» How to complete this task: The lines from the start of the data through the line with "A → Prop) (m" are to be returned verbatim; all later lines are to be omitted.

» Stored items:
Lemma good_redirect to : local to = true → good (Redirect to).
Proof. done. Qed.
(** *** Answers to forms *)
Create HintDb reply.
(** What a handler's run yields satisfies [P]; an early answer is a good page. *)
Definition answers {A} (P : A → Prop) (m : M Hub Response A) : Prop := ∀ h,
  match (m h).1 with Ok a => P a | Err r => good r end.
Abbreviation steps m := (answers (λ _, True) m).
Lemma answers_bind {A B} (P : B → Prop) (m : M Hub Response A) k :
  steps m → (∀ a, answers P (k a)) → answers P (bind m k).
Proof.
  intros Hm Hk h. specialize (Hm h). unfold bind.
  destruct (m h) as [[a|e] h']; [apply Hk|exact Hm].
Qed.
Lemma answers_ret {A} (P : A → Prop) a : P a → answers P (ret a).
Proof. by intros Ha h. Qed.
Lemma answers_fail {A} (P : A → Prop) r : good r → answers P (fail r).
Proof. by intros Hr h. Qed.
Lemma answers_map_err {E A} (f : E → Response) (m : M Hub E A) :
  (∀ e, good (f e)) → steps (map_err f m).
Proof. intros Hf h. unfold map_err. destruct (m h) as [[a|e] h']; [done|apply Hf]. Qed.
Lemma answers_ok_or {A} (o : option A) r : good r → steps (ok_or o r).
Proof. intros Hr. destruct o; [by apply answers_ret|by apply answers_fail]. Qed.
Lemma answers_refuse_if b r : good r → steps (refuse_if b r).
Proof. intros Hr. destruct b; [by apply answers_fail|by apply answers_ret]. Qed.
Lemma answers_ignore {F A} (m : M Hub F A) : steps (ignore m).
Proof. by intros h. Qed.
Lemma answers_catch {E A B} (P : B → Prop) (m : M Hub E A) k :
  (∀ r, answers P (k r)) → answers P (catch m k).
Proof. intros Hk h. apply Hk. Qed.
Lemma answers_read {A} (f : Db → A) : steps (read f).
Proof. by intros h. Qed.
Lemma answers_audit e : steps (audit e).
Proof. by intros h. Qed.
Lemma answers_audit_ok u i a o : steps (audit_ok u i a o).
Proof. by intros h. Qed.
Lemma answers_audit_denied u i a o r : steps (audit_denied u i a o r).
Proof. by intros h. Qed.
Lemma answers_notify uid : steps (notify_tools_changed uid).
Proof. by intros h. Qed.
Lemma answers_restart iid uid : steps (restart_backend iid uid).
Proof. by intros h. Qed.
Lemma answers_status_set iid s d t : steps (on_status (status.set iid s d t)).
Proof. by intros h. Qed.
Lemma answers_status_remove iid : steps (on_status (status.remove iid)).
Proof. by intros h. Qed.
Lemma answers_changed u : steps (servers_changed u).
Proof. by intros h. Qed.
Lemma answers_probe t uid inst : steps (launch.probe_instance c t uid inst).
Proof. by intros h. Qed.
Hint Resolve answers_ret answers_fail answers_map_err answers_ok_or answers_refuse_if answers_ignore
  answers_read answers_audit answers_audit_ok answers_audit_denied answers_notify answers_restart answers_status_set
  answers_status_remove answers_changed answers_probe good_redirect good_error_page good_forbidden
  good_admin_forbidden I : reply.
Hint Extern 1 (local _ = true) => reflexivity : reply.
Ltac reply := repeat first
  [ solve [auto with reply]
  | apply answers_bind; [|intros ?]
  | apply answers_catch; intros ?
  | match goal with |- answers _ (match ?x with _ => _ end) => destruct x end ].
Abbreviation W m := (answers good m).

Context (user : users.User) (jar : gmap string string) (info : users.RequestInfo).
Lemma answers_csrf a o s : steps (h1 check_csrf user jar info a o s).
Proof. unfold check_csrf. reply. Qed.
Lemma answers_csrf_silently s : steps (h1 check_csrf_silently jar s).
Proof. unfold check_csrf_silently. reply. Qed.
Lemma answers_admin a o : steps (check_admin asset_ver source_url version user info a o).
Proof. unfold check_admin. reply. Qed.
Lemma answers_or_error {A} (m : M Hub anyhow A) : steps (or_error asset_ver source_url version m).
Proof. unfold or_error. reply. Qed.
Lemma answers_owned iid : steps (owned_instance asset_ver source_url version user iid).
Proof. unfold owned_instance. reply. Qed.
Lemma answers_group gid : steps (owned_group asset_ver source_url version user gid).
Proof. unfold owned_group. reply. Qed.
Lemma answers_connected cid : steps (connected asset_ver source_url version now user cid).
Proof. unfold connected. reply. Qed.
Lemma answers_target a hd s : steps (h1 resolve_admin_target user jar info a hd s).
Proof. unfold resolve_admin_target. reply. all: try apply answers_csrf; try apply answers_admin. Qed.
Hint Resolve answers_csrf answers_csrf_silently answers_admin answers_or_error answers_owned
  answers_group answers_connected answers_target : reply.
Lemma answers_audited a o m :
  steps (audited asset_ver source_url version user info a o m).
Proof. unfold audited. reply. Qed.
Hint Resolve answers_audited : reply.
Lemma answers_post req :
  W (router.post c asset_ver source_url version fresh random now snapshot_json user jar info req).
Proof.
  destruct req; cbn [router.post].
  all: unfold remove_passkey, revoke_other_sessions, revoke_connection, update_connection_label,
    update_connection_access, create_token, revoke_token, update_token_access,
    save_git_credential, delete_git_credential, regenerate_metrics_key, disable_user, enable_user,
    delete_user, create_server, refresh_capabilities, save_config, test_server, enable_server,
    disable_server, set_enabled_and_redirect, restart_server, update_server, delete_server,
    create_group, update_group, delete_group, create_invite, create_recovery, revoke_invite,
    record_probe, restart_if_enabled, to_server.
  all: reply.
  all: apply answers_ret, good_page; [done|]; intros st; follow.
Qed.

Lemma good_visit next :
  good (login_page c asset_ver source_url version None next).2 ∧
  good (register_page c asset_ver source_url version None next).2 ∧
  good (recover_page asset_ver source_url version None).
Proof.
  split_and!; apply good_page; try done; intros st; unfold login_body, register_body; follow.
Qed.

(** C29: no page can be broken from inside.  Whatever stands in the hub — names, notes,
    namespaces, addresses, error texts, tool descriptions — and whatever was submitted,
    every page a signed-in user is shown, every answer to a form, the pages of a visitor
    and the consent page are a sequence of
    properly nested elements with quoted attributes: data are text or attribute values,
    never markup; and a redirect leads to a path of the hub.  The two pages of one server need a display name without delimiters,
    for they put it in their title as it is. *)
Theorem pages_well_formed v req h :
  plain_title v user h →
  good (get v user jar h) ∧
  W (router.post c asset_ver source_url version fresh random now snapshot_json user jar info req) ∧
  (∀ next, good (login_page c asset_ver source_url version None next).2 ∧
     good (register_page c asset_ver source_url version None next).2 ∧
     good (recover_page asset_ver source_url version None)) ∧
  (∀ name scope handle, balanced (consent.consent_html name scope handle
     (csrf_field jar c.(config.master_key))) = true) ∧
  (∀ status body, get v user jar h = Page status body → nested (tags body (Text, []))).
Proof.
  intros Ht. split_and!; [by apply good_get|apply answers_post|apply good_visit| |].
  { intros name scope handle. apply consent.consent_balanced, fragment_csrf_field. }
  intros status body Hb. apply balanced_nested. pose proof (good_get v user jar h Ht) as Hg.
  by rewrite Hb in Hg.
Qed.

(** The title of a server's pages repeats the display name byte for byte, between
    the shell's opening and its closing: a name with tags in it puts them in the page. *)
Theorem server_title_raw iid h i def :
  instances.get_owned iid user.(users.id) h.(db) = Some i →
  instances.custom_def i = Some def →
  ∃ before after, get (Servers iid) user jar h =
    Page 200 (before +:+ i.(instances.display_name) +:+ after) ∧
    flow before (Text, []) (Text, ["title"; "head"; "html"]).
Proof.
  intros Hi Hd. cbn [get]. unfold server_detail, owned_with_def. rewrite Hi.
  unfold instances.resolve_def. rewrite Hd. cbn. unfold page_wide, page_with. eexists _, _.
  split; [reflexivity|]. reflexivity.
Qed.
End views.
End views.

» Reply to the task:
Lemma good_redirect to : local to = true → good (Redirect to).
Proof. done. Qed.
(** *** Answers to forms *)
Create HintDb reply.
(** What a handler's run yields satisfies [P]; an early answer is a good page. *)
Definition answers {A} (P : A → Prop) (m : M Hub Response A) : Prop := ∀ h,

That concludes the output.